[PROVIDED MATERIAL]

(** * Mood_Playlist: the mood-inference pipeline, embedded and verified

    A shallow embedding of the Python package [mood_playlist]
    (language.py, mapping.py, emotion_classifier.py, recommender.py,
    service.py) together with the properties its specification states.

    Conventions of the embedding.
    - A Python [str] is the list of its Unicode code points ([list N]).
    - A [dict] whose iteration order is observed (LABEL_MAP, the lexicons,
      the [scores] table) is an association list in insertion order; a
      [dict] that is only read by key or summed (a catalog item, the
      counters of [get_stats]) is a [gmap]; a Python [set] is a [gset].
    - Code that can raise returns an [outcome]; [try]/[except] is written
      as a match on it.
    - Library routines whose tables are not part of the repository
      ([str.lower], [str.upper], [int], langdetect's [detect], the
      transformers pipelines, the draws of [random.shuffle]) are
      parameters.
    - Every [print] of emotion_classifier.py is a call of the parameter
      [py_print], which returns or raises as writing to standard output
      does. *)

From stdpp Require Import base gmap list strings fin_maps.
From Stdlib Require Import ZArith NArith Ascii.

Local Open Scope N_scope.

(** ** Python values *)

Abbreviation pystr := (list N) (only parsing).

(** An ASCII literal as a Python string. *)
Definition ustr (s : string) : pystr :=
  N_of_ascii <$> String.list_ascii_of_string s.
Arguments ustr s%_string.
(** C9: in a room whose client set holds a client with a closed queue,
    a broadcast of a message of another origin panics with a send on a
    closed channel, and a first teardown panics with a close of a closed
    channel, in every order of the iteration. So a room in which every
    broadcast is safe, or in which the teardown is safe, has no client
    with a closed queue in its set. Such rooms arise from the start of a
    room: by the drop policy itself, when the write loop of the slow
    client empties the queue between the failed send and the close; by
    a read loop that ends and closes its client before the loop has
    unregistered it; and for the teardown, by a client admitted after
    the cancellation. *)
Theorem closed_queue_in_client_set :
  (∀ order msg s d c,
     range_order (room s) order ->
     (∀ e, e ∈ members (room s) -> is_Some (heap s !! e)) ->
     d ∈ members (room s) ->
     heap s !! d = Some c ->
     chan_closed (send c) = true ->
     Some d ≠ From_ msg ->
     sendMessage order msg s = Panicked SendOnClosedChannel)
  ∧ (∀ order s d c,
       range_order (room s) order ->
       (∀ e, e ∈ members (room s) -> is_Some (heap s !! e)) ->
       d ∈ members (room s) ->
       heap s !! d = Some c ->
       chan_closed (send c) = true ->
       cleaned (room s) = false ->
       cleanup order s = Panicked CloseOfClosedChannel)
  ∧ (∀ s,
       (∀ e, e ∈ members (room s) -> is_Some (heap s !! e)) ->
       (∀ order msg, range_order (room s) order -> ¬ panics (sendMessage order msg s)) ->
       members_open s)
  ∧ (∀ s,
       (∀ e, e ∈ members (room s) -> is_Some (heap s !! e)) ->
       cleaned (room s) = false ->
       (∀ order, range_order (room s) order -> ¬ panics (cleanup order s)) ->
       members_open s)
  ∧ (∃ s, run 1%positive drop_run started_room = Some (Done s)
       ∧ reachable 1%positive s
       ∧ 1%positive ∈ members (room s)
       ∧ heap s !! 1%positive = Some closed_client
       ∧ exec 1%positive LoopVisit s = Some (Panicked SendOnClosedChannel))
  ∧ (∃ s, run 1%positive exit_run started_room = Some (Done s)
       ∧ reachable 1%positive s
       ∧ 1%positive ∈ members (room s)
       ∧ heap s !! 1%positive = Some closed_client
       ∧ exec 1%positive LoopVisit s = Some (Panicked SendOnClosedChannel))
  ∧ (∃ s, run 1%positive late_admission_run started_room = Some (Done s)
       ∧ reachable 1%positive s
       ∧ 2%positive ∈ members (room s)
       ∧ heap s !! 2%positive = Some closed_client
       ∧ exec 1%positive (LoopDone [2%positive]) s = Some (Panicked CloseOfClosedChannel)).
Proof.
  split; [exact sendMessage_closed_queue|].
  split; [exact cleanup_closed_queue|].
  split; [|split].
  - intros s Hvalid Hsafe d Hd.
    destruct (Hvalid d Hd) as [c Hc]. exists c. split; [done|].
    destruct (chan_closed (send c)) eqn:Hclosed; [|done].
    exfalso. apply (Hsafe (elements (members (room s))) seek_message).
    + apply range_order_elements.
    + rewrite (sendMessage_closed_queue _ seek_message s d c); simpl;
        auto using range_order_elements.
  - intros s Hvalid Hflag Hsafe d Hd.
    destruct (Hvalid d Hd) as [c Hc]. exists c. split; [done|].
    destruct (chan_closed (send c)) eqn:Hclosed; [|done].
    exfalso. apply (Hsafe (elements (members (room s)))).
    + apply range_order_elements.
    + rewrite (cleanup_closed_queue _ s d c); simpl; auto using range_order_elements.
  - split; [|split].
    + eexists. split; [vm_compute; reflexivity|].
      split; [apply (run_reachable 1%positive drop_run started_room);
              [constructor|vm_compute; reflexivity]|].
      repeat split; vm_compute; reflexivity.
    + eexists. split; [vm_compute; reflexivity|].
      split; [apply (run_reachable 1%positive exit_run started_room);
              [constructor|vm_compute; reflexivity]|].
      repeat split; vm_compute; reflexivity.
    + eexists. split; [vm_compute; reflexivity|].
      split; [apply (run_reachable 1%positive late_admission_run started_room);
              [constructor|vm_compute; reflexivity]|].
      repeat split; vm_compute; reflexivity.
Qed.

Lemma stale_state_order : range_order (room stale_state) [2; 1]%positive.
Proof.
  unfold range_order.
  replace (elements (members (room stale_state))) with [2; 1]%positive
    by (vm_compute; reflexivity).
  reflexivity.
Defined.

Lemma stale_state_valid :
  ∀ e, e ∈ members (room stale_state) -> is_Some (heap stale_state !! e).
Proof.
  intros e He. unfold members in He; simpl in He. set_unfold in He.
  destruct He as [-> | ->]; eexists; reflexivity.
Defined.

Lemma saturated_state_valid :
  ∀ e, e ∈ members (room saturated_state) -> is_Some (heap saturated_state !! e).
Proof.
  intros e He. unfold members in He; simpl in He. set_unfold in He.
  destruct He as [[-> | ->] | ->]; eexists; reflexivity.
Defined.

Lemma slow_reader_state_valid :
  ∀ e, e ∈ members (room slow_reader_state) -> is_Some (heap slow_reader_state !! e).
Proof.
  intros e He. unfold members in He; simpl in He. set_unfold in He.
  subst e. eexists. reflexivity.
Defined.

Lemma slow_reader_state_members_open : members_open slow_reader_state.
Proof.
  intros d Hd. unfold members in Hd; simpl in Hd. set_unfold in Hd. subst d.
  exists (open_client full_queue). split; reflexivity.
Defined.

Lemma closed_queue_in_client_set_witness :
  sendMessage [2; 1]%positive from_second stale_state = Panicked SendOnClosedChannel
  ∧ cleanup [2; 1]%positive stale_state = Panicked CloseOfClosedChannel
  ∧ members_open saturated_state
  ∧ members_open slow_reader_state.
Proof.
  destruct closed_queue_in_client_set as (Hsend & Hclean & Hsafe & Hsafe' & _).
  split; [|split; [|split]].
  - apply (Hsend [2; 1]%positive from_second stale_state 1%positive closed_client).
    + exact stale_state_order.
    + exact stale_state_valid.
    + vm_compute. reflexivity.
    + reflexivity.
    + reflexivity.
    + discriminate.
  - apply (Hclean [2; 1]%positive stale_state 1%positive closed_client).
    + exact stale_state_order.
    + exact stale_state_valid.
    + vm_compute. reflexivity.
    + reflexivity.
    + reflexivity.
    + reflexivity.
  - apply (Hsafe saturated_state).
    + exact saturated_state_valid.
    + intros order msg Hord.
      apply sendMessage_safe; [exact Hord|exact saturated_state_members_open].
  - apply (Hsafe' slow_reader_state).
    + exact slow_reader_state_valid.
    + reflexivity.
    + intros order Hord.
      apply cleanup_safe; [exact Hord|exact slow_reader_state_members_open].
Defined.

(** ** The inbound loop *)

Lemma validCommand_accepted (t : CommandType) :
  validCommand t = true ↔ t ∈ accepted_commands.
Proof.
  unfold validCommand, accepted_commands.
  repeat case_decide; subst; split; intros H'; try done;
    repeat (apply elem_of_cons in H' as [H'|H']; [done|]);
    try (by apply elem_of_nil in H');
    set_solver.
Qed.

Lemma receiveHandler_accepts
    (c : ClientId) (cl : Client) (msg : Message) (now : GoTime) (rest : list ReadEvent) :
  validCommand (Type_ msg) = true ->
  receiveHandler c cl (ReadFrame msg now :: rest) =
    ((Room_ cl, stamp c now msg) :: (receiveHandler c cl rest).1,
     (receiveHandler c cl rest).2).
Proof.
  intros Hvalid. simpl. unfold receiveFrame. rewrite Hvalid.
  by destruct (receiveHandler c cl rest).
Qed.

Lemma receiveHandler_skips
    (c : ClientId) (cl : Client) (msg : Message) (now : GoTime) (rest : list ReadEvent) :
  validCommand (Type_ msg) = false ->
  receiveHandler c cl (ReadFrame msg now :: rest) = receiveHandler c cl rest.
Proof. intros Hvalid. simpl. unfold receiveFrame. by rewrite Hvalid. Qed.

[/PROVIDED MATERIAL]

**AIM OF THE EXERCISE**
Please copy out each line of the listing above that contains the string "only".

**EXERCISE ANSWER**
      [dict] that is only read by key or summed (a catalog item, the
Abbreviation pystr := (list N) (only parsing).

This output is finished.